Through the open door was another place entirely. A dim room lit by motionless blue torches, filled with cloaked figures and other doors. One cloaked head nodded and led the others though, footsteps ringing sofly on the glass. The last to follow into the grey stone chamber carried an odd device in his hands, with a shell of glossy white covering dark inner workings wrapped around a glowing orange cylinder. His footsteps sounded different than the others' when he stepped onto the glass and the door swung shut behind him.

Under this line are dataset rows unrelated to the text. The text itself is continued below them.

Lemma mouse_render (w : page) (ms : F) (st : state) :
  mouse (fst (render w ms st)) = ease (targetMouse st) (mouse st).
Proof. unfold render. destruct (shock_age ms (start (shock st))). reflexivity. Qed.

Lemma menu_consistent_step (w : page) (st : state) (ev : event) :
  menu_consistent w st -> menu_consistent w (step w st ev).
Proof.
  unfold menu_consistent. intros Hst.
  destruct ev as [e|e now|e|key|ms]; cbn [step].
  - exact Hst.
  - unfold pointerdown, openContextMenu, closeContextMenu, updatePointerTarget.
    destruct (contextMenu w) eqn:Hm; [intros _; reflexivity|]. cbn [negb andb orb].
    destruct ((pointerType e =? "mouse")%string && (button e =? 2)%Z);
      [exact Hst|].
    destruct (menuVisible st) eqn:Hv; [discriminate (Hst eq_refl)|].
    destruct ((pointerType e =? "mouse")%string && negb (button e =? 0)%Z);
      cbn [menuVisible]; intros Hv'; congruence.
  - unfold contextmenu, openContextMenu.
    destruct (contextMenu w) eqn:Hm; [intros _; reflexivity|]. cbn [negb andb].
    exact Hst.
  - unfold keydown, closeContextMenu.
    destruct (key =? "Escape")%string; [|exact Hst].
    destruct (negb (contextMenu w) || negb (menuVisible st)); [exact Hst|].
    cbn [menuVisible]. discriminate.
  - rewrite menuVisible_render. exact Hst.
Qed.

Lemma menu_consistent_run (w : page) (evs : list event) (st : state) :
  menu_consistent w st -> menu_consistent w (run w st evs).
Proof.
  unfold run. revert st. induction evs as [|ev evs IH]; intros st Hst; [exact Hst|].
  cbn [fold_left]. apply IH, menu_consistent_step, Hst.
Qed.

Lemma pointerdown_starts_full (w : page) (e : pointerEvent) (now : F) (st : state) :
  starts_shock w e = true -> menu_consistent w st ->
  pointerdown w e now st
  = mkState (clipSpaceFromEvent w e) (mouse st)
      (mkShock (clipSpaceFromEvent w e) now) false.
Proof.
  unfold starts_shock, primary, pointerdown, menu_consistent. intros Hs Hst.
  apply andb_prop in Hs as [Hp Hm]. apply negb_true_iff in Hm. rewrite Hm.
  assert (Hmouse : (pointerType e =? "mouse")%string && (button e =? 2)%Z = false).
  { destruct (pointerType e =? "mouse")%string; [|reflexivity].
    cbn [negb orb andb] in *. apply Z.eqb_eq in Hp. now rewrite Hp. }
  assert (Hmid : (pointerType e =? "mouse")%string && negb (button e =? 0)%Z = false).
  { destruct (pointerType e =? "mouse")%string; [|reflexivity].
    cbn [negb orb andb] in *. now rewrite Hp. }
  rewrite Hmouse, Hmid.
  unfold closeContextMenu, updatePointerTarget.
  destruct (menuVisible st) eqn:Hv.
  - rewrite (Hst eq_refl). reflexivity.
  - cbn [targetMouse mouse shock menuVisible]. rewrite Hv. reflexivity.
Qed.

Sliding his off-hand onto the handgrip within the unusual artifact and freeing his other hand from its weight, Albus Severus Potter drew back his hood and unfastened his Unspeakable cloak, letting it flutter down to the glass beneath his feet. Underneath was a simple black bodysuit for ease of movement and sturdy white boots that buckled up passed his knees. Though his face remained distinctly blank, Albus' luminous green eyes sparkled with excitement.

The other Unspeakables from the Division of Enchantment and Artifact Research all took down their hoods as well, revealing a mix of witches and wizards who were each notably older than the fresh-out-of-Hogwarts Albus Potter. Division Director Orla Quirke, a dark-haired forty-something witch, spoke first.

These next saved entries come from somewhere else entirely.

Lemma tallied_totals_add_up (reports : list Report) :
  JSArray.sum (map total (localEntries (tallied reports)))
  = Z.of_nat (List.length reports)
  /\ JSArray.sum
       (map (fun e => JSArray.sum (map snd (diseases e)))
            (localEntries (tallied reports)))
     = Z.of_nat (List.length reports).
Proof.
  assert (H : JSArray.sum (map total (localEntries (tallied reports)))
              = Z.of_nat (List.length reports)).
  { unfold localEntries.
    rewrite totals_counted, counted_fold. reflexivity. }
  split; [exact H|].
  rewrite <- H. f_equal. apply map_ext_in.
  intros e He. destruct (entry_row _ _ (distinctKeys_tallied _) He) as [dis [_ Heq]].
  rewrite Heq. simpl. symmetry. apply sum_Permutation.
  unfold values. apply Permutation_map. symmetry. apply sort_Permutation.
Qed.

(** *** What the entries list *)

Lemma filter_count_pos {A : Type} (f : A -> bool) l :
  Z.of_nat (List.length (filter f l)) <> 0 <-> exists x, In x l /\ f x = true.
Proof.
  split.
  - destruct (filter f l) as [|x m] eqn:E; [simpl; lia|].
    intros _. exists x. apply filter_In. rewrite E. now left.
  - intros [x Hx]. apply filter_In in Hx.
    destruct (filter f l); [destruct Hx | simpl; lia].
Qed.

Lemma filter_count_Permutation {A : Type} (f : A -> bool) l l' :
  Permutation l l' ->
  List.length (filter f l) = List.length (filter f l').
Proof.
  induction 1 as [|x l l' _ IH|x y l|l l' l'' _ IH1 _ IH2]; simpl.
  - reflexivity.
  - destruct (f x); simpl; congruence.
  - destruct (f x), (f y); reflexivity.
  - congruence.
Qed.

Lemma inCity_pos c rs :
  inCity c rs <> 0 <-> exists r, In r rs /\ cityOf r = c.
Proof.
  unfold inCity. rewrite filter_count_pos.
  split; intros [r [Hr H]]; exists r; split; try exact Hr;
    now apply String.eqb_eq.
Qed.

Lemma matching_pos c d rs :
  matching c d rs <> 0 <->
  exists r, In r rs /\ cityOf r = c /\ diseaseOf r = d.
Proof.
  unfold matching, matches. rewrite filter_count_pos.
  split; intros [r [Hr H]]; exists r; split; try exact Hr.
  - apply andb_true_iff in H as [H1 H2].
    split; now apply String.eqb_eq.
  - destruct H as [-> ->]. now rewrite !String.eqb_refl.
Qed.

Lemma inCity_nonneg c rs : 0 <= inCity c rs.
Proof. unfold inCity. lia. Qed.

Lemma inCity_Permutation c rs rs' :
  Permutation rs rs' -> inCity c rs = inCity c rs'.
Proof.
  intros H. unfold inCity. f_equal. now apply filter_count_Permutation.
Qed.

Lemma matching_Permutation c d rs rs' :
  Permutation rs rs' -> matching c d rs = matching c d rs'.
Proof.
  intros H. unfold matching. f_equal. now apply filter_count_Permutation.
Qed.

Lemma row_tally agg r c :
  get (tally agg r) c = None <-> get agg c = None /\ cityOf r <> c.
Proof.
  unfold tally, withRow.
  destruct (get agg (cityOf r)) as [dis|] eqn:Hrow.
  - rewrite Hrow, get_set.
    destruct (String.eqb c (cityOf r)) eqn:Ec.
    + apply String.eqb_eq in Ec; subst c. rewrite Hrow.
      split; [discriminate | intros [H _]; discriminate].
    + apply String.eqb_neq in Ec. split; [intros H; split; congruence|tauto].
  - rewrite get_set_same, !get_set.
    destruct (String.eqb c (cityOf r)) eqn:Ec.
    + apply String.eqb_eq in Ec; subst c.
      split; [discriminate | intros [_ H]; congruence].
    + apply String.eqb_neq in Ec. split; [intros H; split; congruence|tauto].
Qed.

Lemma row_fold rs : forall agg c,
  get (fold_left tally rs agg) c = None <->
  get agg c = None /\ inCity c rs = 0.
Proof.
  induction rs as [|r rs IH]; intros agg c; simpl fold_left.
  - unfold inCity. simpl. tauto.
  - rewrite IH, row_tally, inCity_cons.
    pose proof (inCity_nonneg c rs).
    destruct (String.eqb (cityOf r) c) eqn:E.
    + apply String.eqb_eq in E. split; [tauto | lia].
    + apply String.eqb_neq in E. split; (intros [H1 H2]; split; [tauto | lia]).
Qed.

Lemma row_tallied rs c :
  get (tallied rs) c = None <-> inCity c rs = 0.
Proof. rewrite row_fold. simpl. tauto. Qed.

Lemma total_tallied rs c dis :
  get (tallied rs) c = Some dis -> JSArray.sum (values dis) = inCity c rs.
Proof.
  intros Hrow.
  pose proof (rowTotal_fold rs [] c) as Hsum.
  unfold rowTotal in Hsum. rewrite Hrow in Hsum. simpl in Hsum.
  exact Hsum.
Qed.

Lemma count_tallied rs c d :
  count (tallied rs) c d =
  if matching c d rs =? 0 then None else Some (matching c d rs).
Proof.
  rewrite count_fold. simpl.
  destruct (matching c d rs =? 0); [reflexivity|]. f_equal.
Qed.

(** The cells of a row are the diseases reported in its city, each with
    the number of its reports. *)
Lemma cell_In rs c dis d n :
  get (tallied rs) c = Some dis ->
  In (d, n) dis <-> n = matching c d rs /\ n <> 0.
Proof.
  intros Hrow.
  assert (Hnd : NoDup (keys dis))
    by (eapply (proj2 (distinctKeys_tallied rs)); exact Hrow).
  pose proof (count_tallied rs c d) as Hc.
  unfold count in Hc. rewrite Hrow in Hc.
  split.
  - intros Hin. apply (In_get _ _ _ Hnd) in Hin. rewrite Hin in Hc.
    destruct (matching c d rs =? 0) eqn:E; [discriminate|].
    apply Z.eqb_neq in E. injection Hc as ->. now split.
  - intros [-> Hn]. apply Z.eqb_neq in Hn. rewrite Hn in Hc.
    now apply get_In.
Qed.

Lemma In_diseases rs e d n :
  In e (localEntries (tallied rs)) ->
  In (d, n) (diseases e) <-> n = matching (city e) d rs /\ n <> 0.
Proof.
  intros He. destruct (entry_row _ _ (distinctKeys_tallied _) He) as [dis [Hrow Heq]].
  rewrite <- (cell_In rs (city e) dis d n Hrow).
  rewrite Heq at 1. simpl. apply sort_In.
Qed.

Lemma normalized_cityOf r : normalized (cityOf r).
Proof. apply normalized_normalize. Qed.

Lemma normalized_diseaseOf r : normalized (diseaseOf r).
Proof. apply normalized_normalize. Qed.

Lemma tallied_list_only_what_was_reported
    (reports : list Report) (e : Entry) :
  In e (localEntries (tallied reports)) ->
  normalized (city e)
  /\ (exists r, In r reports /\ cityOf r = city e)
  /\ 1 <= total e
  /\ diseases e <> []
  /\ Forall
       (fun kv =>
          normalized (fst kv)
          /\ snd kv = matching (city e) (fst kv) reports
          /\ 1 <= snd kv
          /\ exists r, In r reports /\ cityOf r = city e
                       /\ diseaseOf r = fst kv)
       (diseases e).
Proof.
  intros He. destruct (entry_row _ _ (distinctKeys_tallied _) He) as [dis [Hrow Heq]].
  assert (Ht : total e = inCity (city e) reports).
  { rewrite Heq at 1. simpl. now apply total_tallied. }
  assert (Hpos : inCity (city e) reports <> 0).
  { intros H0. apply row_tallied in H0. congruence. }
  pose proof (inCity_nonneg (city e) reports) as Hge.
  destruct (proj1 (inCity_pos _ _) Hpos) as [r [Hr Hc]].
  split; [rewrite <- Hc; apply normalized_cityOf|].
  split; [now exists r|].
  split; [lia|].
  split.
  - intros Hnil. rewrite Heq in Hnil. simpl in Hnil.
    apply sort_nil_inv in Hnil. unfold entries in Hnil. subst dis.
    apply total_tallied in Hrow. simpl in Hrow. rewrite sum_nil in Hrow.
    lia.
  - apply Forall_forall. intros [d n] Hin. simpl.
    apply (In_diseases _ _ _ _ He) in Hin as [Hn Hn0].
    pose proof (matching_nonneg (city e) d reports) as Hm.
    assert (Hm0 : matching (city e) d reports <> 0) by congruence.
    destruct (proj1 (matching_pos _ _ _) Hm0) as [r' [Hr' [Hc' Hd']]].
    split; [rewrite <- Hd'; apply normalized_diseaseOf|].
    split; [exact Hn|]. split; [lia|]. now exists r'.
Qed.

"That's some quick work, Potter. The patent application on those Landing Boots of your's hasn't even gone through yet and you've already got a prototype for your new project?" she commented.

"Yes, ma'am. Thank you," Albus said.

"Right then, what do you have for us this time, Aprentice Potter?" Quirke prompted.

Albus swallowed his nerves and spoke with clear and steady precision. "I have constructed an artifact that facilitates the placement of a portable portal."

"That thing makes portals?" a greying wizard named Carmichael exclaimed. "That's ridiculous. It takes at least two wizards and hours of tedious tandem arithmancy to make even the smallest portal stable!"

There were a few murmurs of agreement.

"Indeed. Fortunately I found a way around that," Albus said, struggling to keep the tension out of his voice.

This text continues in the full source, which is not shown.